## Work to be completed
Exactly as written, restate the material below from its first line through the line containing "rounded operations.", and stop there.

## Material supplied

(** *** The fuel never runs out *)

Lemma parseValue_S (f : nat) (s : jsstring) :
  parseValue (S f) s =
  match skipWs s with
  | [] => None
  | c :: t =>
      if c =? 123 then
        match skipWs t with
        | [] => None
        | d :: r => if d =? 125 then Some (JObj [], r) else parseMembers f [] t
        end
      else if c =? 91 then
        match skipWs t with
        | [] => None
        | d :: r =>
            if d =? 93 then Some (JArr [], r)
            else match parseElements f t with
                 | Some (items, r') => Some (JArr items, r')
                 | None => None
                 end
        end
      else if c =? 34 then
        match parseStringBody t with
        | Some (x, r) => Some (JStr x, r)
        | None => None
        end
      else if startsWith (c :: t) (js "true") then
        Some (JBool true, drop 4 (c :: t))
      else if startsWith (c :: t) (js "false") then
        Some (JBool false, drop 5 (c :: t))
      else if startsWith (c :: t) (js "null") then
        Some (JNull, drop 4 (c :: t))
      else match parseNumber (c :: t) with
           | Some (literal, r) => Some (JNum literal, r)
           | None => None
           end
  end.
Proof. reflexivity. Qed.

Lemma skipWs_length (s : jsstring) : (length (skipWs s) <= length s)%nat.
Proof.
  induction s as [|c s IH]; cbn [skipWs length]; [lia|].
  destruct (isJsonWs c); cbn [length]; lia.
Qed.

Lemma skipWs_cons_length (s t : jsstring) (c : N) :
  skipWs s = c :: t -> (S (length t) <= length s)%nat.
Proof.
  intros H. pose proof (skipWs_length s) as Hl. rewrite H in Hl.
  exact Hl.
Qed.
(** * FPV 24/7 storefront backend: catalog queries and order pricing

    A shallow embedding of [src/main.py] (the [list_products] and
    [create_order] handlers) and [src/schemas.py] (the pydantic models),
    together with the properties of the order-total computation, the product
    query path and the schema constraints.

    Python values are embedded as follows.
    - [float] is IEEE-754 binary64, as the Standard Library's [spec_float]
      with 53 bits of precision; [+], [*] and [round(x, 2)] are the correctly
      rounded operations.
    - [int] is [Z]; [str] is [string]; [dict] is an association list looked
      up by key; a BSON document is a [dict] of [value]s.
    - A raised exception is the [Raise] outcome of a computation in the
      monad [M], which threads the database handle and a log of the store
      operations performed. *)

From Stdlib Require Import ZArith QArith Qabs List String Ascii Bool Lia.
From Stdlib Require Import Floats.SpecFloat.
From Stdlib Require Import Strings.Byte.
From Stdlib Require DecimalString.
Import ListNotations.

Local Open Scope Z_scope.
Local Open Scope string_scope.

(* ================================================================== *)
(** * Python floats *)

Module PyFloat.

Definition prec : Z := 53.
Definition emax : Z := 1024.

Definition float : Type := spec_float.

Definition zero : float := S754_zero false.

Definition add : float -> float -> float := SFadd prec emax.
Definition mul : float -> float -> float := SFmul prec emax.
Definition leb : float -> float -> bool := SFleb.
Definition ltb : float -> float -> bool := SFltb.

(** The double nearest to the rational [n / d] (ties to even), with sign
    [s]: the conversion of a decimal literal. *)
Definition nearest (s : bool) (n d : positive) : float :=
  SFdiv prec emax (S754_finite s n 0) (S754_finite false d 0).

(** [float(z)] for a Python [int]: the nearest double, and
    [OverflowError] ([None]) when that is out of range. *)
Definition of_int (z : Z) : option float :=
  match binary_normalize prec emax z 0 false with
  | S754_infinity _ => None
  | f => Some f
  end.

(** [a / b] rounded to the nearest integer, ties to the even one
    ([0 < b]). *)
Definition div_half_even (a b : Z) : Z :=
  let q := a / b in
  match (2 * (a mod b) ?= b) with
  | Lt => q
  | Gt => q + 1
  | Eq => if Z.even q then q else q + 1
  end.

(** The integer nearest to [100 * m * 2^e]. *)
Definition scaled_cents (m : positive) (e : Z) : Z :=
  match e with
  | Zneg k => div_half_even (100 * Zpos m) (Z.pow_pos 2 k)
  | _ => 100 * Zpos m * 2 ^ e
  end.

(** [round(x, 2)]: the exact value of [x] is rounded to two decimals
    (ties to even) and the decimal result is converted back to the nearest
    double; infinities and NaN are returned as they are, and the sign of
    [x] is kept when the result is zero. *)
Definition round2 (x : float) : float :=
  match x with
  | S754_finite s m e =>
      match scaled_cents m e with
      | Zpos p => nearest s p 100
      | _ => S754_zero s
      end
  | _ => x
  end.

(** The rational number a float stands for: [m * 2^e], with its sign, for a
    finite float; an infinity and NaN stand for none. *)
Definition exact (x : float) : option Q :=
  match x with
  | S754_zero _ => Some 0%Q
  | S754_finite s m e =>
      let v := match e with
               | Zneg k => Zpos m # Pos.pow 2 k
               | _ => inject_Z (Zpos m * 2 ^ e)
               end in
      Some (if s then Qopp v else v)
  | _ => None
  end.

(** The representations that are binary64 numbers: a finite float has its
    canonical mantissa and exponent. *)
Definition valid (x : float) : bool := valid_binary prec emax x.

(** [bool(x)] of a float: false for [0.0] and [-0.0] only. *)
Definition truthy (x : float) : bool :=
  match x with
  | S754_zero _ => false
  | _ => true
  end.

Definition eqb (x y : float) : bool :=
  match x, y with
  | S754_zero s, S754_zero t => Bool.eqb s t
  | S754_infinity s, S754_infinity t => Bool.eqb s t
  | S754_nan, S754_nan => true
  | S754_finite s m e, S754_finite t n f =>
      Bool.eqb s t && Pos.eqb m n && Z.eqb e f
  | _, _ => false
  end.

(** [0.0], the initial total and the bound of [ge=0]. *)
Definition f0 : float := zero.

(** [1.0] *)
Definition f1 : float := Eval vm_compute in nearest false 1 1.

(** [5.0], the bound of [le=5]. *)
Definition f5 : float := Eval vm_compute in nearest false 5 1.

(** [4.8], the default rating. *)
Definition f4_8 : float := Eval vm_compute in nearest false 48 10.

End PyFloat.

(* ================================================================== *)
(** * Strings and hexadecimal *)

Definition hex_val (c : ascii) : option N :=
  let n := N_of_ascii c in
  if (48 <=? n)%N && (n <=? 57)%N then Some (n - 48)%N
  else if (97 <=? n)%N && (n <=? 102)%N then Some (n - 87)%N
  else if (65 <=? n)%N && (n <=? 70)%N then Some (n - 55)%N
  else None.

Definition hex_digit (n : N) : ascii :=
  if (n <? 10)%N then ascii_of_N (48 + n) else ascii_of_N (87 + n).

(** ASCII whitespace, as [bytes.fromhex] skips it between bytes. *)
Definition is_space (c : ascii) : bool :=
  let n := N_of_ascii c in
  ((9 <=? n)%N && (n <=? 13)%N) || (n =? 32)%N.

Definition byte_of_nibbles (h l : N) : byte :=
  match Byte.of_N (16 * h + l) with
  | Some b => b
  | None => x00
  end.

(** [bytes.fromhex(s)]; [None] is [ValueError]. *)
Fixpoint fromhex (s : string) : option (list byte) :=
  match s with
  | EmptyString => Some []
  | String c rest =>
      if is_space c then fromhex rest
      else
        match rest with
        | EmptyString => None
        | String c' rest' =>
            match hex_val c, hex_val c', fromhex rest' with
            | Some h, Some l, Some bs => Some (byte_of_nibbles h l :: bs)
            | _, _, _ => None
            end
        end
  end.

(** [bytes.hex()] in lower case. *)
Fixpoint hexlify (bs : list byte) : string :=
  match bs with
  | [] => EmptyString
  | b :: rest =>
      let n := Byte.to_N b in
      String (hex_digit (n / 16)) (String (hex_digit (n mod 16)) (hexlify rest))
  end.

## Task solution
(** *** The fuel never runs out *)

Lemma parseValue_S (f : nat) (s : jsstring) :
  parseValue (S f) s =
  match skipWs s with
  | [] => None
  | c :: t =>
      if c =? 123 then
        match skipWs t with
        | [] => None
        | d :: r => if d =? 125 then Some (JObj [], r) else parseMembers f [] t
        end
      else if c =? 91 then
        match skipWs t with
        | [] => None
        | d :: r =>
            if d =? 93 then Some (JArr [], r)
            else match parseElements f t with
                 | Some (items, r') => Some (JArr items, r')
                 | None => None
                 end
        end
      else if c =? 34 then
        match parseStringBody t with
        | Some (x, r) => Some (JStr x, r)
        | None => None
        end
      else if startsWith (c :: t) (js "true") then
        Some (JBool true, drop 4 (c :: t))
      else if startsWith (c :: t) (js "false") then
        Some (JBool false, drop 5 (c :: t))
      else if startsWith (c :: t) (js "null") then
        Some (JNull, drop 4 (c :: t))
      else match parseNumber (c :: t) with
           | Some (literal, r) => Some (JNum literal, r)
           | None => None
           end
  end.
Proof. reflexivity. Qed.

Lemma skipWs_length (s : jsstring) : (length (skipWs s) <= length s)%nat.
Proof.
  induction s as [|c s IH]; cbn [skipWs length]; [lia|].
  destruct (isJsonWs c); cbn [length]; lia.
Qed.

Lemma skipWs_cons_length (s t : jsstring) (c : N) :
  skipWs s = c :: t -> (S (length t) <= length s)%nat.
Proof.
  intros H. pose proof (skipWs_length s) as Hl. rewrite H in Hl.
  exact Hl.
Qed.
(** * FPV 24/7 storefront backend: catalog queries and order pricing

    A shallow embedding of [src/main.py] (the [list_products] and
    [create_order] handlers) and [src/schemas.py] (the pydantic models),
    together with the properties of the order-total computation, the product
    query path and the schema constraints.

    Python values are embedded as follows.
    - [float] is IEEE-754 binary64, as the Standard Library's [spec_float]
      with 53 bits of precision; [+], [*] and [round(x, 2)] are the correctly
      rounded operations.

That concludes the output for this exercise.